(Beginning of RECORDS TO USE)
(** * Graph-HMM path search (pathracer cursors, neighbourhood extraction,
      component joining, path materialisation): shallow embedding and proofs.

    Sources embedded here:
    - [projects/pathracer/cursor.hpp]: the Reversal, Restricted and
      OptimizedRestricted cursor decorators;
    - [projects/graph-hmm/main.cpp]: [to_path], [MergeSequences], and the three
      phases of [main]'s loop over a query HMM (neighbourhood extraction,
      component joining, per-component path search);
    - [common/assembly_graph/core/debruijn_data.hpp]: [DeBruijnDataMaster::length]. *)

From Stdlib Require Import ZArith Lia Ascii String.
From stdpp Require Import base option list sets gmap strings.
From Equations Require Import Equations.

Local Open Scope Z_scope.

(** ** Identities and machine integers *)

(** Vertex and edge handles of the assembly graph are opaque integer ids. *)
Definition VertexId := N.
Definition EdgeId := N.

(** [unsigned] is 32 bits wide, [size_t] 64 bits wide; both wrap around. *)
Definition wrap32 (z : Z) : Z := z mod 2 ^ 32.
Definition wrap64 (z : Z) : Z := z mod 2 ^ 64.

(** ** Failure of a run

    Two ways the embedded functions can leave defined behaviour: reading a
    vector through an iterator or index past its last element, and a failed
    [VERIFY], which aborts the process. *)
Inductive failure := OutOfBounds | VerifyFailed.

Inductive outcome (A : Type) :=
| Ok (a : A)
| Fail (f : failure).
Arguments Ok {A} a.
Arguments Fail {A} f.

(** The error monad, through stdpp's [mbind]/[mret]/[fmap] and its
    [x ← m; k]. *)
#[export] Instance outcome_bind : MBind outcome := λ A B k m,
  match m with
  | Ok a => k a
  | Fail f => Fail f
  end.
#[export] Instance outcome_ret : MRet outcome := λ A a, Ok a.
#[export] Instance outcome_fmap : FMap outcome := λ A B f m,
  match m with
  | Ok a => Ok (f a)
  | Fail fl => Fail fl
  end.

(** ** cursor.hpp *)

(** The capability set every cursor type offers to the aligner. [Context] is
    the [typename GraphCursor::Context] member; [is_empty] and [edge] are what
    [to_path] reads from a cursor. *)
Class GraphCursor (C : Type) := {
  Context : Type;
  next : C → Context → list C;
  prev : C → Context → list C;
  letter : C → Context → ascii;
  is_empty : C → bool;
  edge : C → EdgeId;
}.
Arguments Context C {_}.
Hint Mode GraphCursor ! : typeclass_instances.

(** [ReversalGraphCursor<GraphCursor>] derives from [GraphCursor] and adds no
    member: a value is its base sub-object. *)
Record ReversalGraphCursor (C : Type) := Reversal { reversal_base : C }.
Arguments Reversal {C} _.
Arguments reversal_base {C} _.

(** [RestrictedGraphCursor<GraphCursor>]: the base sub-object and [pspace_],
    the pointer to the (read-only) search space. *)
Record RestrictedGraphCursor (C : Type) `{Countable C} := Restricted {
  restricted_base : C;
  pspace_ : gset C;
}.
Arguments Restricted {C _ _} _ _.
Arguments restricted_base {C _ _} _.
Arguments pspace_ {C _ _} _.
(End of RECORDS TO USE)
Scanning the data above, copy out every line where "Import" is found.

From Stdlib Require Import ZArith Lia Ascii String.
From stdpp Require Import base option list sets gmap strings.
From Equations Require Import Equations.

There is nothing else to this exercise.